最近は選手たちが気持ちよくプレーできる環境を与えることが良しとされているが、イチロー氏の言うように時には厳しく選手に接することも成長を促すうえで重要だ。もちろんアマチュアとプロでは違う部分も多いが、今の指導者はどの程度の“厳しさ”を持って選手に接するかというのが難しくもある。小久保監督も自身がプレーした時代とは違った環境で育った選手へのアプローチが成功へのカギにもなりそうだ。

「最終的に結果を出すのは選手自身。練習しなければ上達せず取り残される。秋季キャンプではデータで現状を把握させ、この先をどうすべきかは選手に任せた。一歩間違えば怖い方法だが小久保監督の覚悟も感じる」(ソフトバンク関係者)

 小久保監督は大学時代に日本代表としてプレーし、バルセロナ五輪ではチームの銅メダル獲得に貢献。翌1993年のドラフト2位でダイエーに入団した。プロ入り後は巨人に所属した2004年からの3シーズンを除いては、ダイエー、ソフトバンクでプレーし、通算413本塁打をマークするなど、球界屈指の長距離砲として活躍した。

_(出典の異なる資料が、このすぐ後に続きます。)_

Lemma C3_parent_witness :
  ((valid_key "0123" = true /\ (2 <= String.length "0123")%nat
    /\ exists p c, "0123" = p ++ String c "" /\ Parent "0123" = (p, None))
   /\ (valid_key "0" = true /\ String.length "0" = 1%nat
       /\ Parent "0" = ("", Some ErrRoot))
   /\ (valid_key "01a3" = false
       /\ exists e, Parent "01a3" = ("", Some e) /\ Valid "01a3" = Some e
                    /\ (e = ErrEmpty \/ exists i c, e = ErrDigit i c)))%string.
Proof.
  pose proof (C3_parent "0123"%string) as (H1 & _ & _).
  pose proof (C3_parent "0"%string) as (_ & H2 & _).
  pose proof (C3_parent "01a3"%string) as (_ & _ & H3).
  repeat split; try reflexivity; try (cbn; lia).
  - apply H1; [reflexivity|cbn; lia].
  - apply H3. reflexivity.
Defined.

(** ** Validation and decoding *)

(** C4 as stated fails: the key made of '1' and 63 zeros passes [Valid],
    and [XYZ] returns a negative x for it. *)
Lemma C4_counterexample :
  Valid (key_d0 "1" 64) = None
  /\ XYZ (key_d0 "1" 64) = (- 2 ^ 63, 0, 64).
Proof. split; vm_compute; reflexivity. Qed.

(** C4, amended.  Validity partition and validate/decode agreement: for
    every string [s], Valid(s) succeeds if and only if [s] is non-empty and
    each of its characters is one of '0','1','2','3'; XYZ(s) returns the
    sentinel (-1,-1,-1) exactly when Valid(s) fails; it returns a triple
    whose z is the length of [s] exactly when Valid(s) succeeds, and then x
    and y are non-negative provided [s] has at most 63 characters. *)
Theorem C4_validity (s : string) :
  (Valid s = None <-> valid_key s = true)
  /\ (XYZ s = (-1, -1, -1) <-> Valid s <> None)
  /\ ((exists x y, XYZ s = (x, y, Z_ s)) <-> Valid s = None)
  /\ (Valid s = None -> (String.length s <= 63)%nat ->
      exists x y, XYZ s = (x, y, Z_ s) /\ 0 <= x /\ 0 <= y).
Proof.
  assert (Hs : Valid s = None -> exists x y, XYZ s = (x, y, Z_ s)).
  { intros Hv. unfold XYZ. rewrite Hv.
    apply Valid_valid_key, valid_key_nonempty in Hv. destruct Hv as [_ Hq].
    destruct (XYZ_loop_some s (Z_ s) 0 0 Hq) as (x & y & ->). eauto. }
  assert (Hf : Valid s <> None -> XYZ s = (-1, -1, -1)).
  { intros Hv. unfold XYZ. destruct (Valid s); [reflexivity|congruence]. }
  assert (Hz : 0 <= Z_ s) by (unfold Z_; lia).
  split; [apply Valid_valid_key|]. split; [|split].
  - split; [|exact Hf].
    intros Hx Hv. destruct (Hs Hv) as (x & y & E). rewrite E in Hx.
    injection Hx as _ _ Hx. lia.
  - split; [|exact Hs].
    intros (x & y & E). destruct (Valid s) eqn:Hv; [|reflexivity].
    rewrite Hf in E by discriminate. injection E as _ _ E. lia.
  - intros Hv Hlen. apply Valid_valid_key in Hv.
    rewrite (XYZ_dec s Hv Hlen). exists (dec xbit s), (dec ybit s).
    pose proof (dec_range xbit s). pose proof (dec_range ybit s).
    unfold Z_. repeat split; lia.
Qed.

Lemma C4_validity_witness :
  Valid "13300221"%string = None
  /\ (String.length "13300221" <= 63)%nat
  /\ exists x y, XYZ "13300221"%string = (x, y, Z_ "13300221"%string)
                 /\ 0 <= x /\ 0 <= y.
Proof.
  split; [reflexivity|]. split; [cbn; lia|].
  apply (proj2 (proj2 (proj2 (C4_validity "13300221"%string))));
    [reflexivity|cbn; lia].
Defined.

(** ** Enumeration *)

Lemma int_range_cons (lo hi : Z) :
  lo <= hi -> int_range lo hi = lo :: int_range (lo + 1) hi.
Proof.
  intros H. unfold int_range.
  replace (Z.to_nat (hi - lo + 1)) with (S (Z.to_nat (hi - (lo + 1) + 1))) by lia.
  cbn [seq map]. f_equal; [lia|].
  rewrite <- seq_shift, map_map. apply map_ext. intros k. lia.
Qed.

Lemma int_range_one (a : Z) : int_range a a = [a].
Proof.
  unfold int_range. replace (a - a + 1) with 1 by lia.
  change (Z.to_nat 1) with 1%nat. cbn [seq map]. f_equal. lia.
Qed.

Lemma in_int_range (lo hi v : Z) : In v (int_range lo hi) <-> lo <= v <= hi.
Proof.
  unfold int_range. rewrite in_map_iff. split.
  - intros (k & <- & Hk). apply in_seq in Hk. lia.
  - intros H. exists (Z.to_nat (v - lo)). split; [lia|]. apply in_seq. lia.
Qed.

Lemma collect_Some {A : Type} (l : list A) : collect (map Some l) = Some l.
Proof. induction l as [|a l IH]; cbn; [reflexivity|now rewrite IH]. Qed.

Lemma FromXYZ_nonneg (x y zoom : Z) :
  0 <= zoom -> FromXYZ x y zoom = Some (FromXYZ_loop x y (Z.to_nat zoom)).
Proof. intros H. unfold FromXYZ. destruct (Z.ltb_spec zoom 0); [lia|reflexivity]. Qed.

Lemma FromXYZ_Some (x y zoom : Z) (k : QuadKey) :
  FromXYZ x y zoom = Some k -> 0 <= zoom.
Proof. unfold FromXYZ. destruct (Z.ltb_spec zoom 0); [discriminate|lia]. Qed.

Lemma tiles_Some (lo hi ylo yhi zoom : Z) :
  0 <= zoom ->
  flat_map (fun x => map (fun y => FromXYZ x y zoom) (int_range ylo yhi))
           (int_range lo hi)
  = map Some (tiles lo hi ylo yhi (Z.to_nat zoom)).
Proof.
  intros Hz. unfold tiles.
  induction (int_range lo hi) as [|x xs IH]; [reflexivity|].
  cbn [flat_map]. rewrite map_app, IH, map_map. f_equal.
  apply map_ext. intros y. now apply FromXYZ_nonneg.
Qed.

 引退後は2013年から常設化された侍ジャパンの監督を務め、2017年のWBCでもチームを指揮。その後は2021年から古巣に戻り一軍ヘッドコーチ、2022年からは二軍監督と、着実に指導者の道を歩んできた。

「『一瞬に生きる』を大事にして朝から晩まで野球に打ち込んだ。二軍監督時代は自ら打撃投手を務めての熱い指導が日常。今までを考えれば今秋キャンプの変化は本人も我慢と努力をしているはず」(小久保監督をアマチュア時代から知るスポーツライター)

 野球界も世代交代が進み厳しい指導方針のみでは選手がついてこなくなった。時代に即した方法でチームを好転させようとしているのだろうが時間は待ってくれない現実もある。

「ソフトバンクは毎年、大型補強を繰り返しながら3年間優勝から遠ざかっている。今オフも積極的に動いており、小久保監督には1年目から優勝、日本一のノルマが課されているはず。就任時からかなりのプレッシャーだろう」(ソフトバンク担当記者)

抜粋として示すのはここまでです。